二)等电点沉淀 (isoelectric precipitation)
1、原理:利用两性电解质等电点时溶解度最低以及不同的两性电解质有不同的等电点这一特性,通过调节溶液的pH,使酶或杂质沉淀析出,从而使酶和杂质分离。

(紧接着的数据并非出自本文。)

(** * Menu-backend: the extraction / flattening / reconciliation core of main.py

    A shallow embedding of the functions of [main.py] that carry logic:
    [parse_item], [parse_menu_from_data], [extract_offers_from_data],
    [flatten_items_with_variants] and the comparison step of
    [compare_offers]; and of what the endpoints do around them:
    [safe_get_json], [fetch_menu_for_resid], the id lists and the loops
    of [preview], [download_excel] and [compare_offers], the restaurant
    names, the file name and the sheet columns of
    [scrape_and_generate_excel].

    Modelling conventions.
    - A decoded JSON document and every Python object built from it is a
      [value].  Python [int] is [Z] (unbounded, as in Python); a Python
      [float] is the rational it denotes ([Q], kept reduced).  Division and
      [round(_, 2)] are computed on the exact rational; binary rounding
      error, overflow to infinity and NaN are outside the model.  No
      result below depends on how a decimal tie is rounded.  Python
      raises [OverflowError] when it divides an integer too large for a
      float; the model divides every integer, and a statement about the
      result of a division is about integers a float can hold
      ([fits_float]).
    - Strings are sequences of characters with code points below 256;
      [str.strip] removes the white space characters among them (9-13,
      28-32, 133 and 160), [int] skips the same ones except 28-31.
    - A [dict] is an association list in insertion order with unique keys
      for the dicts the program builds; lookup takes the first binding.
    - Exceptions are a [result] type; a [try]/[except] is a match on it.
      State that survives an exception (the accumulated [items]) is passed
      explicitly.
    - The records handed to [flatten_items_with_variants] are mutable
      objects: they live in a [heap] and the list holds their addresses.
      Field values (strings, numbers, the popped variant list) are never
      mutated by the program and are kept as immutable values.
    - The network and the file system are inputs: an HTTP request either
      returns a response or raises, a response body either decodes or
      does not, a reader of the upload either returns a frame or raises.
      Writing the workbook, renaming it and the clock are not modelled. *)

From Stdlib Require Import ZArith QArith Qround Ascii String List Bool Lia.
From stdpp Require Import base option list strings gmap.

Set Warnings "-register-all".

Local Open Scope Z_scope.
Local Open Scope string_scope.

(** ** Python values *)

Inductive value : Type :=
| VNone
| VBool (b : bool)
| VInt (n : Z)
| VFloat (q : Q)
| VStr (s : string)
| VList (l : list value)
| VDict (d : list (string * value)).

Definition dict : Type := list (string * value).

(** ** Exceptions *)

Inductive exn : Type := AttributeError | TypeError | ValueError | KeyError.

Inductive result (A : Type) : Type :=
| Ok (a : A)
| Raise (e : exn).

Arguments Ok {A} a.
Arguments Raise {A} e.

(** Sequencing: the first exception ends the computation.  With these
    instances [x ← m; k] is the monadic bind of [result]. *)
#[global] Instance result_ret : MRet result := fun A a => Ok a.

#[global] Instance result_bind : MBind result := fun A B f m =>
  match m with
  | Ok a => f a
  | Raise e => Raise e
  end.

(** [try: m except Exception: a] *)
Definition try_except {A : Type} (m : result A) (a : A) : A :=
  match m with
  | Ok x => x
  | Raise _ => a
  end.

(** ** Dictionaries *)

Fixpoint lookup_key (k : string) (d : dict) : option value :=
  match d with
  | [] => None
  | (k', v) :: d' => if String.eqb k k' then Some v else lookup_key k d'
  end.

(** [d.pop(k, _)] and [df.drop(columns=[k])]: the dict without key [k]. *)
Fixpoint remove_key (k : string) (d : dict) : dict :=
  match d with
  | [] => []
  | (k', v) :: d' =>
      if String.eqb k k' then remove_key k d' else (k', v) :: remove_key k d'
  end.

(** [d[k] = v]: overwrite in place, or append a new key. *)
Fixpoint set_key (k : string) (v : value) (d : dict) : dict :=
  match d with
  | [] => [(k, v)]
  | (k', v') :: d' =>
      if String.eqb k k' then (k, v) :: d' else (k', v') :: set_key k v d'
  end.

(** [d.update(u)] *)
Definition update (d u : dict) : dict :=
  fold_left (fun acc kv => set_key (fst kv) (snd kv) acc) u d.

(** ** Truthiness, [or], attribute [get], membership, iteration *)

Definition truthy (v : value) : bool :=
  match v with
  | VNone => false
  | VBool b => b
  | VInt n => negb (n =? 0)%Z
  | VFloat q => negb (Qeq_bool q 0)
  | VStr s => negb (String.eqb s "")
  | VList l => match l with [] => false | _ => true end
  | VDict d => match d with [] => false | _ => true end
  end.

(** [a or b] *)
Definition py_or (a b : value) : value := if truthy a then a else b.

(** [x.get(k, default)]: only a dict has the attribute. *)
Definition get (x : value) (k : string) (default : value) : result value :=
  match x with
  | VDict d => Ok (match lookup_key k d with Some v => v | None => default end)
  | _ => Raise AttributeError
  end.

(** [x.get(k)] *)
Definition get1 (x : value) (k : string) : result value := get x k VNone.

Fixpoint prefixb (p s : string) : bool :=
  match p, s with
  | EmptyString, _ => true
  | String a p', String b s' => Ascii.eqb a b && prefixb p' s'
  | String _ _, EmptyString => false
  end.

Fixpoint substringb (p s : string) : bool :=
  prefixb p s ||
  match s with
  | EmptyString => false
  | String _ s' => substringb p s'
  end.

Definition is_str (k : string) (v : value) : bool :=
  match v with
  | VStr s => String.eqb k s
  | _ => false
  end.

(** [k in x] for a string [k]: key of a dict, substring of a string,
    element of a list; the other types are not containers. *)
Definition py_in (k : string) (x : value) : result bool :=
  match x with
  | VDict d => Ok (match lookup_key k d with Some _ => true | None => false end)
  | VStr s => Ok (substringb k s)
  | VList l => Ok (existsb (is_str k) l)
  | _ => Raise TypeError
  end.

(** [x[k]] for a string [k] *)
Definition subscript (x : value) (k : string) : result value :=
  match x with
  | VDict d => match lookup_key k d with Some v => Ok v | None => Raise KeyError end
  | _ => Raise TypeError
  end.

Fixpoint chars (s : string) : list value :=
  match s with
  | EmptyString => []
  | String a s' => VStr (String a EmptyString) :: chars s'
  end.

(** The elements a [for] loop (or [list.extend]) sees. *)
Definition py_iter (x : value) : result (list value) :=
  match x with
  | VList l => Ok l
  | VStr s => Ok (chars s)
  | VDict d => Ok (map (fun kv => VStr (fst kv)) d)
  | _ => Raise TypeError
  end.

(** ** Numbers *)

Definition Q100 : Q := 100 # 1.

(** The number behind a value that supports [/]: int, bool, float. *)
Definition to_number (v : value) : result Q :=
  match v with
  | VInt n => Ok (inject_Z n)
  | VBool b => Ok (inject_Z (if b then 1 else 0))
  | VFloat q => Ok q
  | _ => Raise TypeError
  end.

(** [v / d] for a non-zero constant [d] *)
Definition py_div (v : value) (d : Q) : result Q :=
  q ← to_number v; Ok (Qred (q / d)).

(** Nearest integer, ties to even. *)
Definition round_half_even (q : Q) : Z :=
  let f := Qfloor q in
  match Qcompare (q - inject_Z f) (1 # 2) with
  | Lt => f
  | Gt => f + 1
  | Eq => if Z.even f then f else f + 1
  end.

溶液的pH等于溶液中某两性电解质等电点时,该两性电解质的静电荷为零,分子间的静电斥力消失,使分子能聚集在一起而沉淀下来。
2、实际操作
与其他方法一起使用(盐析、有机溶剂沉淀、复合沉淀)。(原因:由于在等电点时两性电解质分子表面的水化膜仍然存在,使酶等大分子物质仍有一定的溶解性,从而使沉淀不完全)
单独使用时,主要是用于从粗酶中除去某些等电点相距较大的杂蛋白 。 3、注意
加酸碱调节pH值时,防止局部酸碱过高 (三) 有机溶剂沉淀
1、原理:利用酶与其他杂质在有机溶剂中的溶解度不同,通过添加一定量的某种有机溶剂使酶或杂质沉淀析出,从而使酶和杂质分离。
有机溶剂之所以能使酶沉淀析出,主要是由于在待分离的酶液中加入与水互溶的有机溶剂使溶液介电常数降低,酶蛋白分子间引力增大而相互产生聚集,从而降低溶解度而析出沉淀。对于有水化膜的酶分子来说,有机溶剂与水互相作用,使溶质分子表面的水化膜破坏,也使其溶解度降低而沉淀析出。
2、实际操作中常用的有机溶剂有乙醇、丙酮、异丙醇和甲醇等。 (四)复合物沉淀法
1、原理:酶与加入的其他物质形成复合物,进而沉淀 (五)选择性变性沉淀法
1、原理:选择一定的条件使酶液中存在的某些蛋白质等杂质变性沉淀,而不影响所需的酶。
6、酶分离纯化中几种常见的膜分离技术 一) 微 滤(MF):细胞不能通过
二) 超 滤(UF):细胞、大分子不能通过 四) 反渗透(RO):只有水能过。